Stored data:
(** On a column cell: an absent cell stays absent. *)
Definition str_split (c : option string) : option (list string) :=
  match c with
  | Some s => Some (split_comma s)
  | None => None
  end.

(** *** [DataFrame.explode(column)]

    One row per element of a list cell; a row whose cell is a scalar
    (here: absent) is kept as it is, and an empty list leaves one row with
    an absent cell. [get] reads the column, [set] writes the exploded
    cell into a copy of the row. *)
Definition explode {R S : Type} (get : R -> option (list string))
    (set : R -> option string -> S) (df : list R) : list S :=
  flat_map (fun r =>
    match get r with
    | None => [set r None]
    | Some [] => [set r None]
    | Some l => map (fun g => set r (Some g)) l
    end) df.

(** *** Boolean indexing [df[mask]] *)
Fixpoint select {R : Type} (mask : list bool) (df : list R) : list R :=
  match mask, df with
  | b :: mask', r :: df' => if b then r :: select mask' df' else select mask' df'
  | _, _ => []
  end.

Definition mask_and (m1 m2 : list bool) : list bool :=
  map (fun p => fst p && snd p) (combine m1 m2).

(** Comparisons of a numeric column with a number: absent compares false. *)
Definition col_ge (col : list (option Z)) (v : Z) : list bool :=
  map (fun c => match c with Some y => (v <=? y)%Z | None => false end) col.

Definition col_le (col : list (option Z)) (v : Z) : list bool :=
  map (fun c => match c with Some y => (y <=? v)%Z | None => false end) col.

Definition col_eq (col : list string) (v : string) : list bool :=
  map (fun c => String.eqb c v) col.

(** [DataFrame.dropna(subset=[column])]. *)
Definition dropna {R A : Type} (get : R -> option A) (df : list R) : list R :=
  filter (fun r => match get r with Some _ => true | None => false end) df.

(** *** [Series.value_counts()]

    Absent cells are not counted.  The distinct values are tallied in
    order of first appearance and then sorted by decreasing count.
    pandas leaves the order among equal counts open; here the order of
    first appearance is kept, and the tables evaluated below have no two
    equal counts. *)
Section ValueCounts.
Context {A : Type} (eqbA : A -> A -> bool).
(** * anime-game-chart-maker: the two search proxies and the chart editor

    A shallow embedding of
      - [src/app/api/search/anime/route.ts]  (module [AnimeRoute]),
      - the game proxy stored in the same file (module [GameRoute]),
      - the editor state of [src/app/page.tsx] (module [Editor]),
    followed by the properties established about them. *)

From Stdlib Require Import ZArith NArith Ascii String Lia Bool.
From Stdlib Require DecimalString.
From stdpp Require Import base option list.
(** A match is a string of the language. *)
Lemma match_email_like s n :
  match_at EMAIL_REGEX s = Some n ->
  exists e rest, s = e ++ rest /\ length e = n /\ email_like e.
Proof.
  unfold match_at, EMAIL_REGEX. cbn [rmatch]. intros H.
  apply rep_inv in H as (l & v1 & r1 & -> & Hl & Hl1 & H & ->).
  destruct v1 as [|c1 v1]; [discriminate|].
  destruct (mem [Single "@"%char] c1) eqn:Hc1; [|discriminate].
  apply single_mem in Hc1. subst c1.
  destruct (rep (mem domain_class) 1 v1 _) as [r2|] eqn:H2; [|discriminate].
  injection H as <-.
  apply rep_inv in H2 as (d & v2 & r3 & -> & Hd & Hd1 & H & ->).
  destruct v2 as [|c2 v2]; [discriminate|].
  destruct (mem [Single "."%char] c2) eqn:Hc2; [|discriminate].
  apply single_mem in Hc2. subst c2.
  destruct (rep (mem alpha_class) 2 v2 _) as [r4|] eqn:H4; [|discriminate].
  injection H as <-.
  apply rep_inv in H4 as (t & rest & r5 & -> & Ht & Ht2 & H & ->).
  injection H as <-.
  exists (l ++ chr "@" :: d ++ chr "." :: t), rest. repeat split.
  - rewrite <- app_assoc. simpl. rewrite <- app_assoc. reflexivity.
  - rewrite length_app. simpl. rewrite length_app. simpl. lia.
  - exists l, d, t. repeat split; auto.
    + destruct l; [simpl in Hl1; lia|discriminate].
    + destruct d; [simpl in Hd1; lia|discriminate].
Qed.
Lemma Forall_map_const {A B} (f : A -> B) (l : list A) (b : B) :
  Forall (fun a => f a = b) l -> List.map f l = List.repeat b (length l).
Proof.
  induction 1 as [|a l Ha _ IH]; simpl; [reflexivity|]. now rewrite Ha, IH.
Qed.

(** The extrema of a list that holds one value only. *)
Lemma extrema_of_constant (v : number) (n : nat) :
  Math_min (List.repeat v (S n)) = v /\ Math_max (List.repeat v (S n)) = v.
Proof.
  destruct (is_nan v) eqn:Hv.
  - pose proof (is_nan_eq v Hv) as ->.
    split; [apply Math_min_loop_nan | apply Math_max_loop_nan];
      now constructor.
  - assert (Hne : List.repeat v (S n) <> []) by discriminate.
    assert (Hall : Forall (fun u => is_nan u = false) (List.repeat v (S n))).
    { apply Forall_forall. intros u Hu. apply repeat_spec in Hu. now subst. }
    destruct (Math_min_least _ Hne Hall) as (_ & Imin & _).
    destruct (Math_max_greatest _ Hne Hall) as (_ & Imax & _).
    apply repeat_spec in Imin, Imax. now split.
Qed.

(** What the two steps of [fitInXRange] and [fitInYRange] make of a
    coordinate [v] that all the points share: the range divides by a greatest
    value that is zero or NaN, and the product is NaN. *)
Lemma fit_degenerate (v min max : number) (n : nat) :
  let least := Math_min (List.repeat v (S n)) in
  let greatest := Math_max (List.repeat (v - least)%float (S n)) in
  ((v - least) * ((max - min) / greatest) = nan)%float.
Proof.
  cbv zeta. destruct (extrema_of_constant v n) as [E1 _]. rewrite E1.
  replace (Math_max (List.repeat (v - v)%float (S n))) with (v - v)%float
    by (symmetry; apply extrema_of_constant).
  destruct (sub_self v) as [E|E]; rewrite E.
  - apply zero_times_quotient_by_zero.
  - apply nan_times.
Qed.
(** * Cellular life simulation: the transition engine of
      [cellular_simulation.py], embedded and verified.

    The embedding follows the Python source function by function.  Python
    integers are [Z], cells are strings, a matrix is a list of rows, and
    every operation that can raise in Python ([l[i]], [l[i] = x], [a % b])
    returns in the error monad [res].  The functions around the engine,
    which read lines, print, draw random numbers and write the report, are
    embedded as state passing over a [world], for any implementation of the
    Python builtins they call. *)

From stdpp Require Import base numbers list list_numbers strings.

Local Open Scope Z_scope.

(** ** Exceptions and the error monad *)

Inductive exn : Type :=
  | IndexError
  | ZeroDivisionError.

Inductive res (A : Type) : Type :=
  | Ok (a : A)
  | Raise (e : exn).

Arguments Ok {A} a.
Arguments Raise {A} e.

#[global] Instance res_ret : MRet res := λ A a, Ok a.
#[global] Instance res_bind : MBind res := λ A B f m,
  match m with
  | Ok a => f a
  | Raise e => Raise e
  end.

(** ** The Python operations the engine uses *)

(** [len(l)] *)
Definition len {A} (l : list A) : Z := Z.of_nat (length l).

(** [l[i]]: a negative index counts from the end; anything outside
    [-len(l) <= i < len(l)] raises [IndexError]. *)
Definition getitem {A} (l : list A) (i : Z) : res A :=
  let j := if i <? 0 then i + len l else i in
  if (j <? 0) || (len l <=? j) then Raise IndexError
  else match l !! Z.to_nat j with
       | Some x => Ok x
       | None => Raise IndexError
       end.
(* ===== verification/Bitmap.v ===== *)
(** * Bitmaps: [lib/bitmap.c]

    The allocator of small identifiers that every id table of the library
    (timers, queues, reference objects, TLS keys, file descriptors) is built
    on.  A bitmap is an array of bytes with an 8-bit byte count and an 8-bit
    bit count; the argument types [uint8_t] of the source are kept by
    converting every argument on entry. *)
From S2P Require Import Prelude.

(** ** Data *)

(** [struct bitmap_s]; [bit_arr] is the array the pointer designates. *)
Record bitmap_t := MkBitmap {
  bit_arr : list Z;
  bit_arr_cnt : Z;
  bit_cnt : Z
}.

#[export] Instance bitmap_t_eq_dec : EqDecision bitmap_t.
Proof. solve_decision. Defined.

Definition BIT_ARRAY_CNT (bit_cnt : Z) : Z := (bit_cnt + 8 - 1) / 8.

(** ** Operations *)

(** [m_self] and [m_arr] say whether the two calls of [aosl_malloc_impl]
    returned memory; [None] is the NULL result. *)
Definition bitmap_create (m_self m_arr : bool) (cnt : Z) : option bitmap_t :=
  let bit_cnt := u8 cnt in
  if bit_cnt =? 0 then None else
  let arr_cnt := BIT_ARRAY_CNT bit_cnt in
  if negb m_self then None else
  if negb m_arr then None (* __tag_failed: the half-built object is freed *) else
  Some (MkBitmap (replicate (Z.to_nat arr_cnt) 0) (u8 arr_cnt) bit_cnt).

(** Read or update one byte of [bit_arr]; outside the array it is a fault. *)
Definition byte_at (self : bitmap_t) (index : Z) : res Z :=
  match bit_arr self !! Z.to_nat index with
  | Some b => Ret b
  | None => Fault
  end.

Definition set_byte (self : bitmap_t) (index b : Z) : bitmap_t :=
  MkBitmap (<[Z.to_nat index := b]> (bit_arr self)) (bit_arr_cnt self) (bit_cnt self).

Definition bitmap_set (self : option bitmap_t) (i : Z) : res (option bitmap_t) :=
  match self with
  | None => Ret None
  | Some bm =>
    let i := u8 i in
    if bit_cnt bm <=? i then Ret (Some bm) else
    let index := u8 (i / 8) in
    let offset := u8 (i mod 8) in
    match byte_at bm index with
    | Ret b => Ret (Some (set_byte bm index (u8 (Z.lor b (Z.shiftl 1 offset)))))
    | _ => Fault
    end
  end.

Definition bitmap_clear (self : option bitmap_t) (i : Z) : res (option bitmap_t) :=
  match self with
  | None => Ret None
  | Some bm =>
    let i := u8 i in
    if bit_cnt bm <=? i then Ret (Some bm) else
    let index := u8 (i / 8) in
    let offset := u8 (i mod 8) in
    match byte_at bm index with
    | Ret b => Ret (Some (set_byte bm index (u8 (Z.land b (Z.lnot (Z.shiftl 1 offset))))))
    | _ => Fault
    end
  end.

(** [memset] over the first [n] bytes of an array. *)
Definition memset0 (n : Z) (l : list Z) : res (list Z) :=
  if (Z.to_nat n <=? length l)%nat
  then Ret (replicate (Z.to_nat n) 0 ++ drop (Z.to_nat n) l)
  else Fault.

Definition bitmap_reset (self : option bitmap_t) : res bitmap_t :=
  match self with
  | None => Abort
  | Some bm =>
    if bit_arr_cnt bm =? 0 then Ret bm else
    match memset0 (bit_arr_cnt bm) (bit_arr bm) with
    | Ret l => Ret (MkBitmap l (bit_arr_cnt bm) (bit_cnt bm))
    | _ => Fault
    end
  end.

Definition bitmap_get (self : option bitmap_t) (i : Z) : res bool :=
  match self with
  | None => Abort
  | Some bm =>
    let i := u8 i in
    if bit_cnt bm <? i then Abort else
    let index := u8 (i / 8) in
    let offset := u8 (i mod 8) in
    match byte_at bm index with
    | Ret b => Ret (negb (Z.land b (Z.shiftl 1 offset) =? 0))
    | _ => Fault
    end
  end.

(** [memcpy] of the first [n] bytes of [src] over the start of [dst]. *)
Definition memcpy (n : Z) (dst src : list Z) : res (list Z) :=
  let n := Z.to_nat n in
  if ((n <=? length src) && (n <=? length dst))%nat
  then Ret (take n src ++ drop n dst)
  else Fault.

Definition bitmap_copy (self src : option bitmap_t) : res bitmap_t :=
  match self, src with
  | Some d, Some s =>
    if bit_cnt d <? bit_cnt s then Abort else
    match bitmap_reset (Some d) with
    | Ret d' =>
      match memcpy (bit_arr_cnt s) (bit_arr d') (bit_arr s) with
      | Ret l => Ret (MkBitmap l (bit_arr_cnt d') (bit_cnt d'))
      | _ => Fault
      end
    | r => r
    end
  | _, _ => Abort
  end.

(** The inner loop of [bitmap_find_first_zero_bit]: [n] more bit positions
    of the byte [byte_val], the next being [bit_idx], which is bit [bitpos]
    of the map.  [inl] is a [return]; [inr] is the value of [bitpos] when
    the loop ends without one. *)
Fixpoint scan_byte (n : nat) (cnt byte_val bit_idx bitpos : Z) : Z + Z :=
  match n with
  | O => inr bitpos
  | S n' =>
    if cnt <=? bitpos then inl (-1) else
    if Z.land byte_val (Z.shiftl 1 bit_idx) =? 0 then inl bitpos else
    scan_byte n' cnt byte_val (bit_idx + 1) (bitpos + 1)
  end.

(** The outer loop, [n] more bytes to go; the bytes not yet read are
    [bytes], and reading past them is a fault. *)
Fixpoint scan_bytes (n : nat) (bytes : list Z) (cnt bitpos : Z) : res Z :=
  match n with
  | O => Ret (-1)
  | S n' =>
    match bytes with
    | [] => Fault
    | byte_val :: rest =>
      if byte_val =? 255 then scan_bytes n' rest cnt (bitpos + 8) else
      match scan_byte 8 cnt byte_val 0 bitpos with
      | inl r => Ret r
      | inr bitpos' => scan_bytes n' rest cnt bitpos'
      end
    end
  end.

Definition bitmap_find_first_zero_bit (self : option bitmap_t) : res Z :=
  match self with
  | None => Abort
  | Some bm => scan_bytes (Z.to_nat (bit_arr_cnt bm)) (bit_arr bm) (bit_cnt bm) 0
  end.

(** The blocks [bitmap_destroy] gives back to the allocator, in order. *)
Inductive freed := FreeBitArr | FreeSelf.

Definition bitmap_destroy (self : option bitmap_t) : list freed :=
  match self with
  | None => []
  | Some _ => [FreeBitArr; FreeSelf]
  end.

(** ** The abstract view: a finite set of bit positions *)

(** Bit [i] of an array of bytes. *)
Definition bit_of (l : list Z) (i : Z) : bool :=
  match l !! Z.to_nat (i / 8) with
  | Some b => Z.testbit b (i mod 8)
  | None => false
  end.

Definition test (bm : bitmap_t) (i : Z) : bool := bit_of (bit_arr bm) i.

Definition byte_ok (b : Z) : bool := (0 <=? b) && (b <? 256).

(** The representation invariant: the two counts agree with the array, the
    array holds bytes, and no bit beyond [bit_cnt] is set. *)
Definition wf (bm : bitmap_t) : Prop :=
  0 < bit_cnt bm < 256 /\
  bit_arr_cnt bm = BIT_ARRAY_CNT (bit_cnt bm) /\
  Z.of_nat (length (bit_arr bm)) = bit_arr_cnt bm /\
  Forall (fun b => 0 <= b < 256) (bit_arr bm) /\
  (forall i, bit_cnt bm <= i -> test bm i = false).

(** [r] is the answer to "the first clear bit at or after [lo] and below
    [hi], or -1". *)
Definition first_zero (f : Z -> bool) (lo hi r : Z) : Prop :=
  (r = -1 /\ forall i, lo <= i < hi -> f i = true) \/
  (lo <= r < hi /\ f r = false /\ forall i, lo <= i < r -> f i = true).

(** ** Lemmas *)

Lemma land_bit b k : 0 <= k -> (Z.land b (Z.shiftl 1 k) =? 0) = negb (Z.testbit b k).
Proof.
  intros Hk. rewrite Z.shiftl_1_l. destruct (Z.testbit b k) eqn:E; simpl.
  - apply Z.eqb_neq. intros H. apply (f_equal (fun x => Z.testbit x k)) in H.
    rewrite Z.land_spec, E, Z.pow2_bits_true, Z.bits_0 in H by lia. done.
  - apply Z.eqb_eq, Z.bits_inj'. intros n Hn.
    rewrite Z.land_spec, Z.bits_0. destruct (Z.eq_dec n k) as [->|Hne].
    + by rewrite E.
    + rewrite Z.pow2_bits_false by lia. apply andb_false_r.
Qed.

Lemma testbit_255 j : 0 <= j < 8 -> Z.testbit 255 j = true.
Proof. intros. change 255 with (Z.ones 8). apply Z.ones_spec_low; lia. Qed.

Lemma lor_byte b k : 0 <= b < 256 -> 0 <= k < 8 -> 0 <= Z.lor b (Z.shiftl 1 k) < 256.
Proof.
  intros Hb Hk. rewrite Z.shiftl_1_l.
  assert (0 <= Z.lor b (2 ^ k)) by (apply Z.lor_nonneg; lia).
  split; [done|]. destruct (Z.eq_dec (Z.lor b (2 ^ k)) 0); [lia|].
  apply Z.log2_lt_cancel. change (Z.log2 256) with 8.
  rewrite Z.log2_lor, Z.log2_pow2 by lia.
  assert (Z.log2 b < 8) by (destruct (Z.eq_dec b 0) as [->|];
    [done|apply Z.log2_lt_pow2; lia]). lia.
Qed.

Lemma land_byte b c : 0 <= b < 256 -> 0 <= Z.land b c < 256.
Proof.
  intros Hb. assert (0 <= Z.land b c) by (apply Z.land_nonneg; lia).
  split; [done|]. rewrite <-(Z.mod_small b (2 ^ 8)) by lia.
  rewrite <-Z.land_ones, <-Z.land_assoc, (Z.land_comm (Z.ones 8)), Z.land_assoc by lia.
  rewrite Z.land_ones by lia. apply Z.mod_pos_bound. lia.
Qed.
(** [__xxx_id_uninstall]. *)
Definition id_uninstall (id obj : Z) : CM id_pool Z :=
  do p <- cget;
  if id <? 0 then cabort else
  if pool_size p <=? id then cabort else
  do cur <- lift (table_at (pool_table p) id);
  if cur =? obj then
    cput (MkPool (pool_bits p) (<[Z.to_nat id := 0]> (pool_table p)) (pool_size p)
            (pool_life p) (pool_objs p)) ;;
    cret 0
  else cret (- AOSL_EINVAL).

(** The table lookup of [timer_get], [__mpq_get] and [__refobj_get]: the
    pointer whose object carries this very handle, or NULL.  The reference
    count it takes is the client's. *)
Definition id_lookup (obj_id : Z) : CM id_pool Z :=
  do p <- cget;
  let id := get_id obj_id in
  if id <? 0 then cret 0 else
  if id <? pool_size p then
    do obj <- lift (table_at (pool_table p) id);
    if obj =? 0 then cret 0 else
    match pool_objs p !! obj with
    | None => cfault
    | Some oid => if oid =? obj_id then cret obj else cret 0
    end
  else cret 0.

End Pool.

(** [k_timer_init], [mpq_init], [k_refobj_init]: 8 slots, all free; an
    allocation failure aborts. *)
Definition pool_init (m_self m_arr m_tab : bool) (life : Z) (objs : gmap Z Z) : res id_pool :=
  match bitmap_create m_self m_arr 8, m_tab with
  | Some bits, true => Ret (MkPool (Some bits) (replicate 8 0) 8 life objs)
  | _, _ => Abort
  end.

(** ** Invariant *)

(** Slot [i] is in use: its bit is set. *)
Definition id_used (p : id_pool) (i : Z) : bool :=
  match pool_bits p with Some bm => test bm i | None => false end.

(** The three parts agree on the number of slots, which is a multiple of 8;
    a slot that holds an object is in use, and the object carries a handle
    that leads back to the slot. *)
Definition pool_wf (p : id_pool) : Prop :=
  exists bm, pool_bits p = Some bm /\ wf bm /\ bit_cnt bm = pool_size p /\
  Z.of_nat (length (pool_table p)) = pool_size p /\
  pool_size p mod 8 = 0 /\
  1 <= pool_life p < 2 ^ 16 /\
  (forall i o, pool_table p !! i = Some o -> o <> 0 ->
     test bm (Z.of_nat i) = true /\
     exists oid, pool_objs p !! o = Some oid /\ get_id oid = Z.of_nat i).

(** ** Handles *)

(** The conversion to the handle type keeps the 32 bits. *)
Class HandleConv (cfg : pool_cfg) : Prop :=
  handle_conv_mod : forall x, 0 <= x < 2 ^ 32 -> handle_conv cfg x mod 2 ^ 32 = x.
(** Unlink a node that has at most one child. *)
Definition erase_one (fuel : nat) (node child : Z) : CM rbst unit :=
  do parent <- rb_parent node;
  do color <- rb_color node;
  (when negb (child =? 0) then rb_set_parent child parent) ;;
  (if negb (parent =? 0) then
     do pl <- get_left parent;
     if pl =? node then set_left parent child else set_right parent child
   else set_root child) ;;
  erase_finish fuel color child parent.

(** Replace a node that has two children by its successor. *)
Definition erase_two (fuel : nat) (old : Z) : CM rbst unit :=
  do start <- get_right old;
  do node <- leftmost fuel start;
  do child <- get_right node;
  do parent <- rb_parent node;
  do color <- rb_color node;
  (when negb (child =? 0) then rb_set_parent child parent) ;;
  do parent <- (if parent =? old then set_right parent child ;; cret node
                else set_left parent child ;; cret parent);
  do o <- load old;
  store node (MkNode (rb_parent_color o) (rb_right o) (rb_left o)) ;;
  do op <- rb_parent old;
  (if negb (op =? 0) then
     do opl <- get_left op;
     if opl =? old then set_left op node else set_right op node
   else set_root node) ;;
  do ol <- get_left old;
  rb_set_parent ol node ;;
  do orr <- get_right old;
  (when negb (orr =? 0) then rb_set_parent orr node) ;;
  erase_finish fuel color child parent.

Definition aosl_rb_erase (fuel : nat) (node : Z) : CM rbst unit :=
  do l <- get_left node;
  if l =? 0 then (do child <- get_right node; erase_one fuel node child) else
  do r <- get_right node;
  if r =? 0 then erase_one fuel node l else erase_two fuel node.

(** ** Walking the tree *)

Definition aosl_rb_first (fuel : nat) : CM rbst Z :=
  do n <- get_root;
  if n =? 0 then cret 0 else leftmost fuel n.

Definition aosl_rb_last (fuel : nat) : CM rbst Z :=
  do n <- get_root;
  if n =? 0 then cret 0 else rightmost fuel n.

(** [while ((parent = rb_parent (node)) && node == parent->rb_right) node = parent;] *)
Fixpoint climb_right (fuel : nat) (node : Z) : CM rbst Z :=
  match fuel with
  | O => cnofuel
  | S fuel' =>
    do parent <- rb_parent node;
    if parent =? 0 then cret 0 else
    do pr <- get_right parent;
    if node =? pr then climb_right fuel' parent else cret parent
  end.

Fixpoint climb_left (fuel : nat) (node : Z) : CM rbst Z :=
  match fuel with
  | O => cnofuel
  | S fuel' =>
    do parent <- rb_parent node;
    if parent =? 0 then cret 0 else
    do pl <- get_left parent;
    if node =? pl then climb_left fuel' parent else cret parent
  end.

How to complete this task: Give the count of lines in the records that contain "every", and no other text.

Your response: 3